How do you design an effective recovery program that provides structure and guidance, yet at the same time recognizes individual uniqueness and encourages self-management?
This is a question that has plagued substance-abuse specialists for decades, ever since the mid-20th-century when follow-the-leader programs seemed like the only option for people caught in the grips of unhealthy addictive patterns. However, in the latter part of the last century, there emerged a growing segment of the therapeutic community that realized the “cookie-cutter” approach to lasting recovery was not the answer for a large part of the population.

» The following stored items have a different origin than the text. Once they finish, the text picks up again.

(* ===== verification/VirtioDrv.v ===== *)
(** * The disk driver: what its routines do to the descriptors *)

From stdpp Require Import gmap.
From S2P Require Import Prelude.
From S2P Require Import Machine.
From S2P Require Import Bio.
From S2P Require Import Virtio.
From S2P Require Import VirtioSpec.
From S2P Require Import VirtioInv.
#[local] Open Scope Z_scope.

(** The descriptors in [X] are in use, the others free. *)
Definition in_use (v : vsys) (X : list nat) : Prop :=
  length (v_desc v) = NUM ∧ length (v_free v) = NUM ∧ ∀ i, (i < NUM)%nat → v_free v !!! i = true ↔ i ∉ X.

(** Only the descriptors, the free map and the sleepers differ, the
    descriptors only outside [X], the sleepers by being woken. *)
Definition spares (X : list nat) (v v' : vsys) : Prop :=
  (∃ D F W, v' = v <| v_desc := D |> <| v_free := F |> <| v_sleep := W |> ∧ W ⊆ v_sleep v) ∧
  length (v_desc v') = length (v_desc v) ∧ ∀ i, i ∈ X → v_desc v' !!! i = v_desc v !!! i.

Lemma spares_refl X v : spares X v v.
Proof. split; [|done]. exists (v_desc v), (v_free v), (v_sleep v). by destruct v. Qed.
Lemma spares_trans X v1 v2 v3 : spares X v1 v2 → spares X v2 v3 → spares X v1 v3.
Proof.
  intros [(D1 & F1 & W1 & -> & S1) [H1 H1']] [(D2 & F2 & W2 & -> & S2) [H2 H2']]. split; [|split].
  - exists D2, F2, W2. split; [done|]. by etrans.
  - by rewrite H2.
  - intros i Hi. rewrite H2', H1'; done.
Qed.

Lemma in_use_ext v X Y : (∀ i, i ∈ X ↔ i ∈ Y) → in_use v X → in_use v Y.
Proof. intros E (H1 & H2 & H3). split_and!; [done..|]. intros i Hi. rewrite H3 by done. by rewrite E. Qed.

Lemma try_desc_eq i v :
  try_desc i v = if (v_free v !!! i : bool) then Ret (Some i) (v <| v_free := <[i := false]> (v_free v) |>) else Ret None v.
Proof. unfold try_desc, bind, vget, gets. by destruct (v_free v !!! i). Qed.

Lemma alloc_scan_spec l v :
  (∃ i, i ∈ l ∧ v_free v !!! i = true ∧ for_until l try_desc v = Ret (Some i) (v <| v_free := <[i := false]> (v_free v) |>)) ∨
  (for_until l try_desc v = Ret None v ∧ ∀ i, i ∈ l → v_free v !!! i = false).
Proof.
  induction l as [|x l IH]; [right; split; [done|by intros i ?%elem_of_nil]|]. simpl.
  destruct (v_free v !!! x) eqn:E.
  - left. exists x. split_and!; [left|done|]. erewrite bind_eq; [|by rewrite try_desc_eq, E]. done.
  - erewrite bind_eq; [|by rewrite try_desc_eq, E]. destruct IH as [(i & Hi & Hf & ->)|[Hn Ha]].
    + left. exists i. split_and!; [by right|done|done].
    + right. split; [done|]. intros i [->|Hi]%elem_of_cons; auto.
Qed.

Lemma alloc_desc_spec v X :
  in_use v X →
  (∃ i v', alloc_desc v = Ret (Some i) v' ∧ (i < NUM)%nat ∧ i ∉ X ∧ in_use v' (i :: X) ∧ v_desc v' = v_desc v ∧ spares X v v') ∨
  (alloc_desc v = Ret None v ∧ ∀ i, (i < NUM)%nat → i ∈ X).
Proof.
  intros (H1 & H2 & H3). destruct (alloc_scan_spec (seq 0 NUM) v) as [(i & Hi & Hf & E)|[E Ha]].
  2: { right. split; [done|]. intros i Hi. destruct (decide (i ∈ X)) as [|Hn]; [done|]. apply H3 in Hn; [|done].
       by rewrite (Ha i) in Hn by (apply elem_of_seq; lia). }
  left.
  apply elem_of_seq in Hi. exists i, (v <| v_free := <[i := false]> (v_free v) |>).
  assert (i < NUM)%nat as Hlt by lia. assert (i ∉ X) by (by apply H3). split_and!; try done.
  - split_and!; [done|by simpl; rewrite length_insert|]. simpl. intros j Hj. destruct (decide (i = j)) as [->|Hne].
    + rewrite list_lookup_total_insert_eq by lia. split; [done|]. intros []. left.
    + rewrite list_lookup_total_insert_ne by done. rewrite H3 by done. rewrite not_elem_of_cons. naive_solver.
  - split; [|done]. exists (v_desc v), (<[i := false]> (v_free v)), (v_sleep v). by destruct v.
Qed.

Lemma free_desc_spec v i X Y :
  in_use v X → (i < NUM)%nat → i ∈ X → (∀ j, j ∈ Y ↔ j ∈ X ∧ j ≠ i) →
  ∃ v', free_desc i v = Ret tt v' ∧ in_use v' Y ∧ spares Y v v' ∧ ∀ b, v_sleep v' !! b ≠ Some ChFree.
Proof.
  intros (H1 & H2 & H3) Hi HX HY. unfold free_desc. rewrite (proj2 (Nat.leb_gt _ _) Hi).
  unfold bind at 1. unfold vget, gets. destruct (v_free v !!! i) eqn:E; [by apply H3 in E|].
  eexists. split; [reflexivity|]. split.
  - split_and!; simpl; rewrite ?length_alter, ?length_insert; [done..|]. intros j Hj. rewrite HY.
    destruct (decide (i = j)) as [->|Hne].
    + rewrite list_lookup_total_insert_eq by lia. naive_solver.
    + rewrite list_lookup_total_insert_ne by done. rewrite H3 by done. naive_solver.
  - split; [split; [do 3 eexists; split; [reflexivity|apply map_filter_subseteq]|]|].
    + simpl. rewrite !length_alter. split; [done|]. intros j [_ Hj]%HY. by rewrite !list_lookup_total_alter_ne by done.
    + simpl. intros b [_ []]%map_lookup_filter_Some. done.
Qed.

Ltac elems := intros ?; rewrite ?elem_of_app, ?elem_of_cons, ?elem_of_nil; intuition (subst; congruence || auto).

Lemma spares_mono X Y v v' : (∀ i, i ∈ X → i ∈ Y) → spares Y v v' → spares X v v'.
Proof. intros H (H1 & H2 & H3). split_and!; auto. Qed.

(** With two descriptors besides, all eight are not in use. *)
Lemma descs_left (X Y : list nat) : (length Y ≤ 2)%nat → (∀ i, (i < NUM)%nat → i ∈ Y ++ X) → X ≠ [].
Proof.
  intros Hl Hall ->. assert (seq 0 NUM ⊆+ Y) as Hs%submseteq_length; [|rewrite length_seq in Hs; unfold NUM in Hs; lia].
  apply NoDup_submseteq; [apply NoDup_seq|]. intros i Hi%elem_of_seq. rewrite <- (app_nil_r Y). apply Hall. lia.
Qed.

Lemma alloc3_spec v X :
  in_use v X →
  (∃ i0 i1 i2 v', alloc3_desc v = Ret (Some (i0, i1, i2)) v' ∧ NoDup [i0; i1; i2] ∧
     Forall (λ i, (i < NUM)%nat ∧ i ∉ X) [i0; i1; i2] ∧ in_use v' ([i0; i1; i2] ++ X) ∧ spares X v v') ∨
  (∃ v', alloc3_desc v = Ret None v' ∧ in_use v' X ∧ spares X v v' ∧ X ≠ []).
Proof.
  intros HX. unfold alloc3_desc.
  destruct (alloc_desc_spec v X HX) as [(i0 & v0 & E0 & L0 & N0 & U0 & D0 & S0)|[E0 A0]];
    rewrite (bind_eq _ _ _ _ _ E0).
  2: { right; exists v; split_and!; [done..|apply spares_refl|by apply (descs_left X []); [simpl; lia|]]. }
  destruct (alloc_desc_spec v0 _ U0) as [(i1 & v1 & E1 & L1 & N1 & U1 & D1 & S1)|[E1 A1]]; rewrite (bind_eq _ _ _ _ _ E1).
  2: { destruct (free_desc_spec v0 i0 (i0 :: X) X U0 L0) as (v' & E' & U' & S' & _); [left|elems|].
       right. exists v'. rewrite (bind_eq _ _ _ _ _ E'). split_and!; [done..|by eapply spares_trans|].
       apply (descs_left X [i0]); [simpl; lia|done]. }
  apply not_elem_of_cons in N1 as [N1 N1']. apply (spares_mono X) in S1; [|elems].
  destruct (alloc_desc_spec v1 _ U1) as [(i2 & v2 & E2 & L2 & N2 & U2 & D2 & S2)|[E2 A2]]; rewrite (bind_eq _ _ _ _ _ E2).
  2: { destruct (free_desc_spec v1 i0 _ (i1 :: X) U1 L0) as (v' & E' & U' & S' & _); [right; left|elems|].
       destruct (free_desc_spec v' i1 _ X U' L1) as (v'' & E'' & U'' & S'' & _); [left|elems|].
       right. exists v''. rewrite (bind_eq _ _ _ _ _ E'), (bind_eq _ _ _ _ _ E''). split_and!; [done..| |].
       - apply (spares_mono X) in S'; [|elems]. eauto using spares_trans.
       - apply (descs_left X [i1; i0]); [simpl; lia|done]. }
  apply not_elem_of_cons in N2 as [N2 [N2' N2'']%not_elem_of_cons]. apply (spares_mono X) in S2; [|elems].
  left. exists i0, i1, i2, v2. split_and!; [done| | | |eauto using spares_trans].
  - repeat constructor; rewrite ?list_elem_of_In; simpl; intuition congruence.
  - by rewrite !Forall_cons.
  - eapply in_use_ext; [|exact U2]. elems.
Qed.
Lemma alter_proj {A B} `{!Inhabited A} (g : A → B) (f : A → A) (l : list A) i j :
  (∀ x, g (f x) = g x) → g (alter f i l !!! j) = g (l !!! j).
Proof.
  intros Hf. destruct (decide (i = j)) as [->|Hne]; [|by rewrite list_lookup_total_alter_ne].
  rewrite list_lookup_total_alter. by case_decide.
Qed.

(** A change of the buffers that keeps the block numbers and the [disk] flags
    of the requests in flight. *)
Lemma vinv_set_bufs s B q p d u k :
  vinv s q p d u k → length B = length (v_bufs (d_sys s)) → Forall buf_ok B →
  (∀ r, r ∈ in_flight q p d u k → vb_blockno (B !!! rb r) = vb_blockno (v_bufs (d_sys s) !!! rb r) ∧
     vb_disk (B !!! rb r) = vb_disk (v_bufs (d_sys s) !!! rb r)) →
  vinv (mk_dsys ((d_sys s) <| v_bufs := B |>) (d_calls s) (d_wait s) (d_intr s)) q p d u k.
Proof.
  intros [H1 H2 H3 H4 H5 H6 H7 H8 H9 H10 H11 H12 H13] Hl HB HE. split; simpl; try done.
  - eapply core_frame; [|exact H1]. split_and!; simpl; try done. intros r Hr. by apply HE.
  - rewrite Forall_forall in H9 |- *. intros r Hr. rewrite (proj2 (HE r ltac:(rewrite in_flight_eq; rewrite !elem_of_app in *; tauto))). auto.
  - rewrite Forall_forall in H10 |- *. intros r Hr. rewrite (proj2 (HE r ltac:(rewrite in_flight_eq, !elem_of_app; tauto))). auto.
Qed.

(** The invariant does not look at who sleeps, who waits for descriptors and
    whether the device was notified. *)
Lemma vinv_quiet s W n w q p d u k :
  vinv s q p d u k → vinv (mk_dsys ((d_sys s) <| v_sleep := W |> <| v_notified := n |>) (d_calls s) w (d_intr s)) q p d u k.
Proof.
  intros [H1 H2 H3 H4 H5 H6 H7 H8 H9 H10 H11 H12 H13]. split; simpl; try done. eapply core_frame; [|exact H1]. by split_and!.
Qed.

Lemma sim_quiet nb s a W n w :
  sim nb s a → sim nb (mk_dsys ((d_sys s) <| v_sleep := W |> <| v_notified := n |>) (d_calls s) w (d_intr s)) a.
Proof.
  intros (q & p & d & u & k & HV & HP & [S1 S2 S3] & Hl). exists q, p, d, u, k. split_and!; [by apply vinv_quiet|done|by split|done].
Qed.

Lemma sim_sleep nb s a W w : sim nb s a → sim nb (mk_dsys ((d_sys s) <| v_sleep := W |>) (d_calls s) w (d_intr s)) a.
Proof. intros H. apply (sim_quiet _ _ _ W (v_notified (d_sys s)) w) in H. by destruct s as [[] ? ? ?]. Qed.

Lemma sim_slept nb v calls w w' i a b c : sim nb (mk_dsys v calls w i) a → sim nb (mk_dsys (slept b c v) calls w' i) a.
Proof. exact (sim_sleep nb (mk_dsys v calls w i) a _ w'). Qed.

Lemma sim_phase nb s a b : sim nb s a → d_calls s !! b = None ↔ a_phase a b = Idle.
Proof.
  intros (q & p & d & u & k & H & [P1 P2] & _). rewrite (core_none _ _ _ _ (vi_core _ _ _ _ _ _ H)). split; [apply P2|].
  intros Hi (x & E & (y & -> & Hy)%list_elem_of_fmap)%list_elem_of_fmap. rewrite E, (P1 y Hy) in Hi.
  revert Hi. unfold tagged in Hy. rewrite !elem_of_app, !list_elem_of_fmap in Hy.
  destruct Hy as [(z & -> & _)|[(z & -> & _)|[(z & -> & _)|[(z & -> & _)|(z & -> & _)]]]]; simpl; try done;
    unfold status_phase; by destruct (_ =? 0).
Qed.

As a result of this paradigm shift, several groups broke away from the 12-step model and began introducing people seeking help from unwanted behaviors to some of the basic tenets of modern psychology based on Cognitive Behavioral Therapy (CBT).
And a whole new cottage industry was born, based on the premise that when you provide people with new information, techniques and tools to help them work through their own pain, anxiety, depression and impulse control, you not only offer immediate, short-term relief but you also teach them coping skills they can use the rest of their lives.
Marc F. Kern, Ph.D., explains on his web site (AAalternatives.com): “People are individuals. It is not realistic that any, single one-size-fits-all approach could help everyone… My training as an architect taught me that things needed to make rational, logical sense for me to utilize the tools. Like designing and constructing a building, I needed to feel a sense of control about the direction I was taking and have a blueprint to guide me and envision the final product…” Kern goes on to say that after years of following the traditional approach to solve his personal issues with alcohol, drugs, cigarettes, food and procrastination, he went back to college to train as a psychologist. Only then, was he able to understand why he and so many others struggle with harmful addictions.
Another psychologist, Tom Horvath, the founder of two Practical Recovery rehabs in San Diego, also grew disillusioned with the concept of powerlessness being proselytized by many members of the “Anonymous” recovery groups. He is currently president of SMART Recovery, which stands for Self Management And Recovery Training, a non-profit organization that boasts more than 700 group meetings worldwide. SMART is based on Rational Emotive Behavioral Therapy (REBT), a subcategory of CBT popularized by renowned psychologist Albert Ellis.
According to Horvath: SMART Recovery has a self-empowering approach to recovery. This approach, he writes, is ideal for individuals who look at the future and think, “whatever happens, I’m going to do my best to make it work for me.”
As one SMART Recovery facilitator likes to say: “SMART doesn’t tell you what to think, it teaches you how to think!”
Experts and researchers agree that it is nearly impossible to accurately track successful results of any of these programs – 12-step or non-12-step – because there are just too many variables. One study may track membership and numbers of those attending meetings, while others collect data from internal AA surveys stating how long members have remained sober without taking into consideration what one researcher calls “spontaneous remission” and yet another calls “maturing out” of the addiction cycle.
The answer, of course, to the rhetorical question whether cookie-cutter recovery programs work for everyone is a resounding: No. So, if you are seeking helpful information on addiction recovery, do your homework and find one that matches your set of values because – in the end – it is your choice, your decision and your life. Find whatever works for you!